DESCRIPTION OF THE TASK
Could you write out the opening lines of the data, word for word, stopping after the line that contains "[WSClientConn]), followed by"?
──────── PROVIDED ENTRIES ────────
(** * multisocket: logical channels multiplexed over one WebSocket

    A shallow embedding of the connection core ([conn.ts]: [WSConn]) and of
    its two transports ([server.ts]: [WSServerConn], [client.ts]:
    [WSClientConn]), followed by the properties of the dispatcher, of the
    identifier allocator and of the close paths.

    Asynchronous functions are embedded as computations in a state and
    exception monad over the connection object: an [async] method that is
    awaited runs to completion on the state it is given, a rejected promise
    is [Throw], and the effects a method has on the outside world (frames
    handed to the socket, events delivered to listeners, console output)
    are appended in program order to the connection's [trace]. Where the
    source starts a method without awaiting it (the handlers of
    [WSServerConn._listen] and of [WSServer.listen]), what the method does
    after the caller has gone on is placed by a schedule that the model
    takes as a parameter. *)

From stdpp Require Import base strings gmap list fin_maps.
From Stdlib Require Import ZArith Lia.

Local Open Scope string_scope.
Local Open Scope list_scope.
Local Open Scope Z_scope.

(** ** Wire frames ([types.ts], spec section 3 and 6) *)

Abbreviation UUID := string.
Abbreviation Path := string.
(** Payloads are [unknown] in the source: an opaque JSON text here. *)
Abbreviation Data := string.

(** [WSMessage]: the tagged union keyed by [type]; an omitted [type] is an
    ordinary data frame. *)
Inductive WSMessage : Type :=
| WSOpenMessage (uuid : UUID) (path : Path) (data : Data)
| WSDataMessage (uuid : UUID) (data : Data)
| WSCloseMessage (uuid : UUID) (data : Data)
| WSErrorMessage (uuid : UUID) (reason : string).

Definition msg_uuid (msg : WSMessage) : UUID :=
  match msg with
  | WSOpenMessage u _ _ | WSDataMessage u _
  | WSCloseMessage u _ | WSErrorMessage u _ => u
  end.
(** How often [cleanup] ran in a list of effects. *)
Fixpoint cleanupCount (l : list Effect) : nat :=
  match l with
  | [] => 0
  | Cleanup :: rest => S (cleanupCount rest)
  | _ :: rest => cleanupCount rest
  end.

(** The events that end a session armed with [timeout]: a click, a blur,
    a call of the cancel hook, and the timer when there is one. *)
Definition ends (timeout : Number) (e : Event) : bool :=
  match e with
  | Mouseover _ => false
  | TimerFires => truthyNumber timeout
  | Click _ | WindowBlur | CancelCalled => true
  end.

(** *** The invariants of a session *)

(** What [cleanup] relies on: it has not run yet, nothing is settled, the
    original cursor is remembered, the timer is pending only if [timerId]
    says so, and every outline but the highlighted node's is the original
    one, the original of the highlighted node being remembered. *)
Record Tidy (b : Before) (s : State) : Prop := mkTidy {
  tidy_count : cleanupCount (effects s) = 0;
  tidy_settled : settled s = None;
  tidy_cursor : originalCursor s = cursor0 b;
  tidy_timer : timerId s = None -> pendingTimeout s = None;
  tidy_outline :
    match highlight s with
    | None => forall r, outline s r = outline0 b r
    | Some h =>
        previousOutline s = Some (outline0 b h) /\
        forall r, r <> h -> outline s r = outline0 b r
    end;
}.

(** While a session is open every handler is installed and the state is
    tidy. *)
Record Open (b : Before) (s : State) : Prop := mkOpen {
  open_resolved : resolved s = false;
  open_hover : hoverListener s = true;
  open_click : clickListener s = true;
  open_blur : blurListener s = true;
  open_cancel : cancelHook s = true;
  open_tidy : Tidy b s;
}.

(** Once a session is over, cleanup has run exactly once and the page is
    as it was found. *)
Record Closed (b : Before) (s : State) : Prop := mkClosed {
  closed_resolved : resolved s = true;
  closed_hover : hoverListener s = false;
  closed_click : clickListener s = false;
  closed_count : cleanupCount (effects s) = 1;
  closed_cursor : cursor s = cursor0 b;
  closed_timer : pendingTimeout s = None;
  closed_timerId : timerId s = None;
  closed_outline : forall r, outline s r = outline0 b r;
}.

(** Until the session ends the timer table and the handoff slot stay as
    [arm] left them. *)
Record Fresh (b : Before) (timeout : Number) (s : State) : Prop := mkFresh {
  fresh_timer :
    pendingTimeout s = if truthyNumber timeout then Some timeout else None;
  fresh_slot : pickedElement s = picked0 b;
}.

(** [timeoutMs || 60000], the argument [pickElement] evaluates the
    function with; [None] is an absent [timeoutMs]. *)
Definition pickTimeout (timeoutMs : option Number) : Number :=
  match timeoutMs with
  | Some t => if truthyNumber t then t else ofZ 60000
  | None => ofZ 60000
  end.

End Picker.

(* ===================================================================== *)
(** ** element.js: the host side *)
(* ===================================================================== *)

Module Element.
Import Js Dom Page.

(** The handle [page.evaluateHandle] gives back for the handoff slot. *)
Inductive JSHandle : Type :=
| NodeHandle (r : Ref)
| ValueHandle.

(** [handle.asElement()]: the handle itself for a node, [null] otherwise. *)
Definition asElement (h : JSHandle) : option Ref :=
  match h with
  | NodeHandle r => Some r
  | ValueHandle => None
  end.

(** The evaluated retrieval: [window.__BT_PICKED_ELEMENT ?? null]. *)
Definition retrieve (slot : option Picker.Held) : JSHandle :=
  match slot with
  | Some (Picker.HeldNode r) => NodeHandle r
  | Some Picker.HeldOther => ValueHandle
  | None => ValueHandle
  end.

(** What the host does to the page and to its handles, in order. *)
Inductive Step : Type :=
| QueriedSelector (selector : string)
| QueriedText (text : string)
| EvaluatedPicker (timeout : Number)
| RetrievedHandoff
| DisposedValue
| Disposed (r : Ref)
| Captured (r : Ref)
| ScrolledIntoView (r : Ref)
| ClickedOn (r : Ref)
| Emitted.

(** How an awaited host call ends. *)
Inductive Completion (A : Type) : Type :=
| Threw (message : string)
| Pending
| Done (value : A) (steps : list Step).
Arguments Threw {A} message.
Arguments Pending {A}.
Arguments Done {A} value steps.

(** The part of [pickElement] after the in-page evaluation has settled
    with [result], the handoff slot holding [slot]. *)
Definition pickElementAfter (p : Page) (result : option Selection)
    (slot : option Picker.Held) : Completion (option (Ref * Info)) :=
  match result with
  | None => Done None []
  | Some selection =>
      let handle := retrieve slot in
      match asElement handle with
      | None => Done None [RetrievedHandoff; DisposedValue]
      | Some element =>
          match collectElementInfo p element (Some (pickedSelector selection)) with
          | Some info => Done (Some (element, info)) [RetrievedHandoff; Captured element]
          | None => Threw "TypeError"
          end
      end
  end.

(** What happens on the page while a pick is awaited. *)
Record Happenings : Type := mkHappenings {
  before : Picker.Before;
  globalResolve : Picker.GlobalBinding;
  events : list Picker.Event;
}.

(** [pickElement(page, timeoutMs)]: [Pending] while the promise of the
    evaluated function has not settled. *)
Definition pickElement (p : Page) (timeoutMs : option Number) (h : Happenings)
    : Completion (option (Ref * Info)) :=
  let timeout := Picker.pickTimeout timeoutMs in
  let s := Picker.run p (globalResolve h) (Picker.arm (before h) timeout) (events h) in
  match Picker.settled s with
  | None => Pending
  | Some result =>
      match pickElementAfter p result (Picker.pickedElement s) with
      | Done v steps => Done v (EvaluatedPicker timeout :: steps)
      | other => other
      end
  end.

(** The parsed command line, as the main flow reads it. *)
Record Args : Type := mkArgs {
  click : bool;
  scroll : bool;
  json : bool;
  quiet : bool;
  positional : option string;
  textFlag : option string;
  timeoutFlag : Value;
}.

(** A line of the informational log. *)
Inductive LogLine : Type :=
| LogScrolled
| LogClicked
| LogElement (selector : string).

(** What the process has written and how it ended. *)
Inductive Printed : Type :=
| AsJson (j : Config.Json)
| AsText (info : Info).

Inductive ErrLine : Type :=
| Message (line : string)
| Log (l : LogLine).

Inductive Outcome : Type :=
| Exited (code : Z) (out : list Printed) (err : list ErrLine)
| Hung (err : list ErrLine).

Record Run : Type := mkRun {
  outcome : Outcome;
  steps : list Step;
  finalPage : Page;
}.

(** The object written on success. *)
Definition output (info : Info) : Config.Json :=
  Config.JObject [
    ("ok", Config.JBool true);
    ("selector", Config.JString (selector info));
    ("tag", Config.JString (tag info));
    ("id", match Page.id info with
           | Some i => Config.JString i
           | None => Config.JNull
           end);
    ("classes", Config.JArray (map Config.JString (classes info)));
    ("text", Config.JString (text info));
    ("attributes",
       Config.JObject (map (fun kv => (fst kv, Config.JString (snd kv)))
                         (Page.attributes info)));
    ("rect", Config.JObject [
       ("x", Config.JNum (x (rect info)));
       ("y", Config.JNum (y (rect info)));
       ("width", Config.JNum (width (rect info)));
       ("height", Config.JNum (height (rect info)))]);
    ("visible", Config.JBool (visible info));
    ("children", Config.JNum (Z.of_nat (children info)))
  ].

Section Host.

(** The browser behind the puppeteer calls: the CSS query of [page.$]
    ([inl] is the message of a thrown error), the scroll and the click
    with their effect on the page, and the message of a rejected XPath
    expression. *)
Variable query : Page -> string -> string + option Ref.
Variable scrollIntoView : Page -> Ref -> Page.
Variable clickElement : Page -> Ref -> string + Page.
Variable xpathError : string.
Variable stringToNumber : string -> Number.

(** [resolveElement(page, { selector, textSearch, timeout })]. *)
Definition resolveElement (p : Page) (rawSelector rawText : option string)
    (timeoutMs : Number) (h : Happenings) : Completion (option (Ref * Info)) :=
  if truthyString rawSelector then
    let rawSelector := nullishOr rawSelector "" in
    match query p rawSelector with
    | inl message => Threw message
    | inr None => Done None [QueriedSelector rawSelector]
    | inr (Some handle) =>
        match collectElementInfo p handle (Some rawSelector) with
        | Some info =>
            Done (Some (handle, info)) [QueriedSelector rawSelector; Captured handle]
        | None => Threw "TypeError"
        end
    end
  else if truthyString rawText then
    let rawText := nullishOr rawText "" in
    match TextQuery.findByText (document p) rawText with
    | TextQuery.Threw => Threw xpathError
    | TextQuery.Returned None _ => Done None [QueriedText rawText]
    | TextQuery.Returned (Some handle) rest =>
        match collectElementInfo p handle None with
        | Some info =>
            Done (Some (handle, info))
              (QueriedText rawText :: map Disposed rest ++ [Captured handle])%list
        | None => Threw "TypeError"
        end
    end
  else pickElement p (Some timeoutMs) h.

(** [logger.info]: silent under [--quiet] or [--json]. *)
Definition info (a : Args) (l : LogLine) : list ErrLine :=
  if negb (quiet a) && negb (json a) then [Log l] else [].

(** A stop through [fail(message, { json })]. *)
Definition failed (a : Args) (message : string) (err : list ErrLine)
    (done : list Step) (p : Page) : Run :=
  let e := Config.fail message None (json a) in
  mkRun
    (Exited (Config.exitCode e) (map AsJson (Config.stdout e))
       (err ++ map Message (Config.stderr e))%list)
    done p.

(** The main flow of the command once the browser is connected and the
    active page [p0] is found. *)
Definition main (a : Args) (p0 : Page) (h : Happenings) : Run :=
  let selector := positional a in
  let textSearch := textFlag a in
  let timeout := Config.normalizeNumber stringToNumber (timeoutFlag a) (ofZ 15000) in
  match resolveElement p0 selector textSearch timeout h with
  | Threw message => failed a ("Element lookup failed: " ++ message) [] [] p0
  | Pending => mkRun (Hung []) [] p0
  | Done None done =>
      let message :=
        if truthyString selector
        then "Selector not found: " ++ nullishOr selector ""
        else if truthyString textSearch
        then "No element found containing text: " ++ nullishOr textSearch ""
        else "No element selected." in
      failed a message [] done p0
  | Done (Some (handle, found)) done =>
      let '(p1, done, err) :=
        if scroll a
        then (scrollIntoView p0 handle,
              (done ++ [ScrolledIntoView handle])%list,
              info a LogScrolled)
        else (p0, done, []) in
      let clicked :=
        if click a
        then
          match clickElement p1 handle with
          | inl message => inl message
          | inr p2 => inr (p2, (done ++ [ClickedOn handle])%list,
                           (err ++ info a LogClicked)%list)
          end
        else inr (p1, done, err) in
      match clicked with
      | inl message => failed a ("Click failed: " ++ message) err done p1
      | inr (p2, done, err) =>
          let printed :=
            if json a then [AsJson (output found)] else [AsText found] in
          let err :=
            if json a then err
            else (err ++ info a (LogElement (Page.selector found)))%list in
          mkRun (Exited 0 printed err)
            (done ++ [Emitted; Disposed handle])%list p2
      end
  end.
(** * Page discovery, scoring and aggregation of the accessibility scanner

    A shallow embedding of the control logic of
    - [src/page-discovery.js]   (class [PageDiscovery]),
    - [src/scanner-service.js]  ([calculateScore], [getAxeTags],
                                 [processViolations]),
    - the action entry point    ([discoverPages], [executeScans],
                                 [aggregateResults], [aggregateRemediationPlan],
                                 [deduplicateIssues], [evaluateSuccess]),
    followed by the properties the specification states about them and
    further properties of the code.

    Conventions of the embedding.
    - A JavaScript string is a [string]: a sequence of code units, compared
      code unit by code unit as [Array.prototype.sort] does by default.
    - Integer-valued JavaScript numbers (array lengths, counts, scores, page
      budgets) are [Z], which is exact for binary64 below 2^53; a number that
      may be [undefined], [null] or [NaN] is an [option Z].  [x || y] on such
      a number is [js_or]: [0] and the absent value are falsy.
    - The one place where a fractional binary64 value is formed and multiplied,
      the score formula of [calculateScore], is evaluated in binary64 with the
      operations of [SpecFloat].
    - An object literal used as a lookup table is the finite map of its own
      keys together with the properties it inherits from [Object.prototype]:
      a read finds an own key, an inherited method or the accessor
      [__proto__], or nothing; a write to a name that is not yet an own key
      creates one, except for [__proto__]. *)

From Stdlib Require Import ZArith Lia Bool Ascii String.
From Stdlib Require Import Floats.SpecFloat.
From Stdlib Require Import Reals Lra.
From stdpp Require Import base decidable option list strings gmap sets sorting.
────────
PROBLEM SOLUTION
(** * multisocket: logical channels multiplexed over one WebSocket

    A shallow embedding of the connection core ([conn.ts]: [WSConn]) and of
    its two transports ([server.ts]: [WSServerConn], [client.ts]:
    [WSClientConn]), followed by the properties of the dispatcher, of the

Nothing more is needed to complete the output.